(ACTIVITY):
All that should come back is the lines of the data below from the one containing "if bool_decide (m_ip" to the one containing "(ip, idx) =>", inclusive, exactly as they stand.

++++++++++++++++++++

Definition get_by_ip (entries : ApprovedList) (ip : Ipv4Addr) : option ApprovedEntry :=
  List.find (fun e => a_ip e =? ip) (all entries).

Definition is_approved (entries : ApprovedList) (id : EndpointId) : bool :=
  bool_decide (is_Some (entries !! id)).

Definition approve (entries : ApprovedList) (entry : ApprovedEntry) (members : MemberList)
  : Result ApprovedList IpCollision :=
  let collision id := Err (mkIpCollision (a_ip entry) id (a_identity entry)) in
  let within :=
    match get_by_ip entries (a_ip entry) with
    | Some existing =>
        if bool_decide (a_identity existing = a_identity entry)
        then Ok (<[a_identity entry := entry]> entries)
        else collision (a_identity existing)
    | None => Ok (<[a_identity entry := entry]> entries)
    end in
  match MemberListM.get_by_ip members (a_ip entry) with
  | Some existing =>
      if bool_decide (m_identity existing = a_identity entry) then within
      else collision (m_identity existing)
  | None => within
  end.

Definition remove (entries : ApprovedList) (id : EndpointId) : ApprovedList := delete id entries.

Definition from_entries (es : list ApprovedEntry) : ApprovedList :=
  fold_left (fun l e => <[a_identity e := e]> l) es ∅.

End ApprovedListM.

(** ** Address assignment and checks *)
Section Assign.
Context `{IrohKeys}.

(** One round of the [assign_ip] loop: [inl] returns, [inr] goes on with the
    next index (a [u32], which wraps). *)
Definition assign_ip_step (members : MemberList) (identity : EndpointId) (subnet : Subnet)
  (index : Z) : (Ipv4Addr * Z) + Z :=
  let ip := derive_ip_with_index identity index subnet in
  match MemberListM.get_by_ip members ip with
  | Some existing =>
      if bool_decide (m_identity existing = identity) then inl (ip, index)
      else inr (wrap 32 (index + 1))
  | None => inl (ip, index)
  end.

(** The loop visits at most the [2^32] values of its counter; when none of them
    stops it, the counter is back at 0 with nothing changed, and the code never
    returns: [None]. *)
Definition assign_ip (members : MemberList) (identity : EndpointId) (subnet : Subnet)
  : option (Ipv4Addr * Z) :=
  match loop_pow2 32 (assign_ip_step members identity subnet) 0 with
  | inl r => Some r
  | inr _ => None
  end.

Inductive RosterError :=
| IpMismatch (ip expected : Ipv4Addr)
| OutsideSubnet (ip : Ipv4Addr)
| ReservedNetwork (ip : Ipv4Addr)
| ReservedGateway (ip : Ipv4Addr)
| DuplicateIp (ip : Ipv4Addr)
| SubnetMismatch (ip : Ipv4Addr).

#[global] Instance RosterError_eq_dec : EqDecision RosterError.
Proof. solve_decision. Defined.

Definition ensure (b : bool) (e : RosterError) : Result unit RosterError :=
  if b then Ok tt else Err e.

Definition ensure_in_cgnat_range (ip : Ipv4Addr) (subnet : Subnet) : Result unit RosterError :=
  let '(base_addr, prefix) := subnet in
  let host_mask := subnet_host_mask prefix in
  let base := Z.land base_addr (u32_not host_mask) in
  _ <-? ensure (ip_in_subnet ip subnet) (OutsideSubnet ip);
  _ <-? ensure (negb (ip =? base)) (ReservedNetwork ip);
  _ <-? ensure (negb (ip =? wrap 32 (base + 1))) (ReservedGateway ip);
  Ok tt.

Definition validate_member (member : Member) (subnet : Subnet) : Result unit RosterError :=
  let expected := derive_ip_with_index (m_identity member) (m_collision_index member) subnet in
  _ <-? ensure (m_ip member =? expected) (IpMismatch (m_ip member) expected);
  ensure_in_cgnat_range (m_ip member) subnet.

Definition validate_approved (entry : ApprovedEntry) (subnet : Subnet) : Result unit RosterError :=
  let expected := derive_ip_with_index (a_identity entry) (a_collision_index entry) subnet in
  _ <-? ensure (a_ip entry =? expected) (IpMismatch (a_ip entry) expected);
  ensure_in_cgnat_range (a_ip entry) subnet.

Definition resolve_hello_ip (member : option Member) (approved : option ApprovedEntry)
  : option Ipv4Addr :=
  match m_ip <$> member with
  | Some ip => Some ip
  | None => a_ip <$> approved
  end.

Definition validate_subnet_matches_roster (subnet : Subnet) (roster : list Member)
  (self_identity : EndpointId) : Result unit RosterError :=
  match List.find (fun m => bool_decide (m_identity m = self_identity)) roster with
  | None => Ok tt
  | Some member =>
      if ip_in_subnet (m_ip member) subnet then Ok tt else Err (SubnetMismatch (m_ip member))
  end.

(** The [HashSet] of addresses seen so far grows as the roster is walked. *)
Fixpoint no_duplicate_ips_from (seen : gset Ipv4Addr) (members : list Member)
  : Result unit RosterError :=
  match members with
  | [] => Ok tt
  | m :: rest =>
      if bool_decide (m_ip m ∈ seen) then Err (DuplicateIp (m_ip m))
      else no_duplicate_ips_from ({[m_ip m]} ∪ seen) rest
  end.

Definition validate_no_duplicate_ips (members : list Member) : Result unit RosterError :=
  no_duplicate_ips_from ∅ members.

(** ** Duplicate resolution *)
Definition identity_leb (a b : Member) : bool := id_key (m_identity a) <=? id_key (m_identity b).

(** Seats the members one after the other; [None] when an [assign_ip] does not
    return. *)
Fixpoint reseat (members : list Member) (subnet : Subnet) (seated : MemberList)
  : option MemberList :=
  match members with
  | [] => Some seated
  | m :: rest =>
      match assign_ip seated (m_identity m) subnet with
      | None => None
      | Some (ip, idx) =>
          reseat rest subnet (MemberListM.add_ignore seated (member_set_addr m ip idx))
      end
  end.

Definition resolve_ip_tiebreak (members : list Member) (subnet : Subnet) : option (list Member) :=
  MemberListM.all <$> reseat (sort_by identity_leb members) subnet ∅.

End Assign.

(** ** The roster invariant

    Every member is filed under its own identity, and no two identities share
    an address. *)
Definition roster_wf (members : MemberList) : Prop :=
  (forall id m, members !! id = Some m -> m_identity m = id)
  /\ (forall id1 id2 m1 m2, members !! id1 = Some m1 -> members !! id2 = Some m2 ->
        m_ip m1 = m_ip m2 -> id1 = id2).

Lemma elem_of_all (members : MemberList) m :
  m ∈ MemberListM.all members <-> exists id, members !! id = Some m.
Proof.
  unfold MemberListM.all. rewrite list_elem_of_fmap. split.
  - intros ([id m'] & -> & Hin). apply elem_of_map_to_list in Hin. eauto.
  - intros [id Hid]. exists (id, m). split; [done|]. by apply elem_of_map_to_list.
Qed.

Lemma find_ip_Some ms ip m :
  List.find (fun m => m_ip m =? ip) ms = Some m -> m ∈ ms /\ m_ip m = ip.
Proof.
  intros [Hin Hip]%List.find_some. apply Z.eqb_eq in Hip. by rewrite list_elem_of_In.
Qed.

Lemma find_ip_None ms ip :
  List.find (fun m => m_ip m =? ip) ms = None -> forall m, m ∈ ms -> m_ip m <> ip.
Proof. intros Hf m Hm%list_elem_of_In. apply (List.find_none _ _ Hf) in Hm. by btac. Qed.

Lemma get_by_ip_Some (members : MemberList) ip m :
  MemberListM.get_by_ip members ip = Some m ->
  (exists id, members !! id = Some m) /\ m_ip m = ip.
Proof. intros [Hin Hip]%find_ip_Some. by rewrite <- elem_of_all. Qed.

Lemma get_by_ip_None (members : MemberList) ip :
  MemberListM.get_by_ip members ip = None <->
  forall id m, members !! id = Some m -> m_ip m <> ip.
Proof.
  split.
  - intros Hf id m Hm. apply (find_ip_None _ _ Hf). apply elem_of_all. eauto.
  - intros Hn. destruct (MemberListM.get_by_ip members ip) as [m|] eqn:E; [|done].
    apply get_by_ip_Some in E as [[id Hid] Hip]. by destruct (Hn id m Hid).
Qed.

Lemma get_by_ip_wf (members : MemberList) ip m :
  roster_wf members ->
  MemberListM.get_by_ip members ip = Some m <->
  members !! m_identity m = Some m /\ m_ip m = ip.
Proof.
  intros [Hkey Huniq]. split.
  - intros [[id Hid] Hip]%get_by_ip_Some. by rewrite (Hkey _ _ Hid).
  - intros [Hm Hip]. destruct (MemberListM.get_by_ip members ip) as [m'|] eqn:E.
    + apply get_by_ip_Some in E as [[id Hid] Hip'].
      rewrite (Huniq id (m_identity m) m' m) in Hid by congruence. congruence.
    + by destruct (proj1 (get_by_ip_None members ip) E _ _ Hm).
Qed.

(** The address lookup does not depend on the order in which the hash map
    yields its values. *)
Lemma get_by_ip_any_order (members : MemberList) ip ms :
  roster_wf members -> ms ≡ₚ MemberListM.all members ->
  List.find (fun m => m_ip m =? ip) ms = MemberListM.get_by_ip members ip.
Proof.
  intros Hwf Hp. destruct (List.find _ ms) as [m|] eqn:E.
  - apply find_ip_Some in E as [Hin Hip]. rewrite Hp, elem_of_all in Hin.
    destruct Hin as [id Hid]. symmetry. apply get_by_ip_wf; [done|].
    by rewrite (proj1 Hwf _ _ Hid).
  - symmetry. apply get_by_ip_None. intros id m Hm. apply (find_ip_None _ _ E).
    rewrite Hp. apply elem_of_all. eauto.
Qed.

(** An address is free for [id] when no other identity holds it. *)
Definition ip_free_for (members : MemberList) (id : EndpointId) (ip : Ipv4Addr) : Prop :=
  forall id' m, members !! id' = Some m -> m_ip m = ip -> id' = id.

Lemma roster_wf_empty : roster_wf ∅.
Proof. split; intros *; rewrite lookup_empty; done. Qed.

Lemma roster_wf_insert (members : MemberList) m :
  roster_wf members -> ip_free_for members (m_identity m) (m_ip m) ->
  roster_wf (<[m_identity m := m]> members).
Proof.
  intros [Hkey Huniq] Hfree. split.
  - intros id m'. rewrite lookup_insert. case_decide; [naive_solver|]. apply Hkey.
  - intros id1 id2 m1 m2. rewrite !lookup_insert. repeat case_decide; intros; simplify_eq; [done| | |].
    + symmetry. eapply Hfree; [done|]. congruence.
    + eapply Hfree; [done|]. congruence.
    + by eapply Huniq.
Qed.

Lemma add_ok_iff (members : MemberList) m :
  roster_wf members ->
  MemberListM.add members m = Ok (<[m_identity m := m]> members)
  <-> ip_free_for members (m_identity m) (m_ip m).
Proof.
  intros Hwf. unfold MemberListM.add.
  destruct (MemberListM.get_by_ip members (m_ip m)) as [e|] eqn:E.
  - apply get_by_ip_wf in E as [He Hip]; [|done]. case_bool_decide as Hid.
    + split; [|done]. intros _ id' m' Hm' Hip'. rewrite <- Hid.
      eapply (proj2 Hwf); [exact Hm'|exact He|congruence].
    + split; [done|]. intros Hfree. by destruct Hid; apply Hfree with e.
  - split; [|done]. intros _ id' m' Hm' Hip'. by destruct (proj1 (get_by_ip_None _ _) E _ _ Hm').
Qed.

Lemma add_cases (members : MemberList) m :
  roster_wf members ->
  (ip_free_for members (m_identity m) (m_ip m)
   /\ MemberListM.add members m = Ok (<[m_identity m := m]> members))
  \/ (exists e, members !! m_identity e = Some e /\ m_ip e = m_ip m
       /\ m_identity e <> m_identity m
       /\ MemberListM.add members m
          = Err (mkIpCollision (m_ip m) (m_identity e) (m_identity m))).
Proof.
  intros Hwf. destruct (MemberListM.add members m) as [l|c] eqn:E.
  - left. assert (l = <[m_identity m := m]> members) as ->.
    { unfold MemberListM.add in E. repeat case_match; by simplify_eq. }
    split; [|done]. by apply add_ok_iff.
  - right. unfold MemberListM.add in E. destruct (MemberListM.get_by_ip _ _) as [e|] eqn:Eg; [|done].
    apply get_by_ip_wf in Eg as [? ?]; [|done]. case_bool_decide; [done|]. simplify_eq. eauto.
Qed.

Lemma roster_wf_add_ignore (members : MemberList) m :
  roster_wf members -> roster_wf (MemberListM.add_ignore members m).
Proof.
  intros Hwf. unfold MemberListM.add_ignore.
  destruct (add_cases members m Hwf) as [[Hfree ->]|(e & _ & _ & _ & ->)];
    [by apply roster_wf_insert|done].
Qed.

Lemma add_ignore_free (members : MemberList) m :
  ip_free_for members (m_identity m) (m_ip m) -> roster_wf members ->
  MemberListM.add_ignore members m = <[m_identity m := m]> members.
Proof.
  intros Hfree Hwf. unfold MemberListM.add_ignore.
  destruct (add_cases members m Hwf) as [[_ ->]|(e & He & Hip & Hne & _)]; [done|].
  exfalso. by apply Hne, (Hfree _ e).
Qed.

Lemma add_ignore_taken (members : MemberList) m id m' :
  roster_wf members -> members !! id = Some m' -> m_ip m' = m_ip m -> id <> m_identity m ->
  MemberListM.add_ignore members m = members.
Proof.
  intros Hwf Hm' Hip Hne. unfold MemberListM.add_ignore.
  destruct (add_cases members m Hwf) as [[Hf _]|(e & _ & _ & _ & ->)]; [|done].
  exfalso. by apply Hne, (Hf id m').
Qed.

Lemma roster_wf_delete (members : MemberList) id :
  roster_wf members -> roster_wf (delete id members).
Proof.
  intros [Hkey Huniq]. split.
  - intros i m [_ Hm]%lookup_delete_Some. by apply Hkey.
  - intros i j m1 m2 [_ H1]%lookup_delete_Some [_ H2]%lookup_delete_Some. by apply Huniq.
Qed.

++++++++++++++++++++

(TASK RESPONSE):
      if bool_decide (m_ip m ∈ seen) then Err (DuplicateIp (m_ip m))
      else no_duplicate_ips_from ({[m_ip m]} ∪ seen) rest
  end.

Definition validate_no_duplicate_ips (members : list Member) : Result unit RosterError :=
  no_duplicate_ips_from ∅ members.

(** ** Duplicate resolution *)
Definition identity_leb (a b : Member) : bool := id_key (m_identity a) <=? id_key (m_identity b).

(** Seats the members one after the other; [None] when an [assign_ip] does not
    return. *)
Fixpoint reseat (members : list Member) (subnet : Subnet) (seated : MemberList)
  : option MemberList :=
  match members with
  | [] => Some seated
  | m :: rest =>
      match assign_ip seated (m_identity m) subnet with
      | None => None
      | Some (ip, idx) =>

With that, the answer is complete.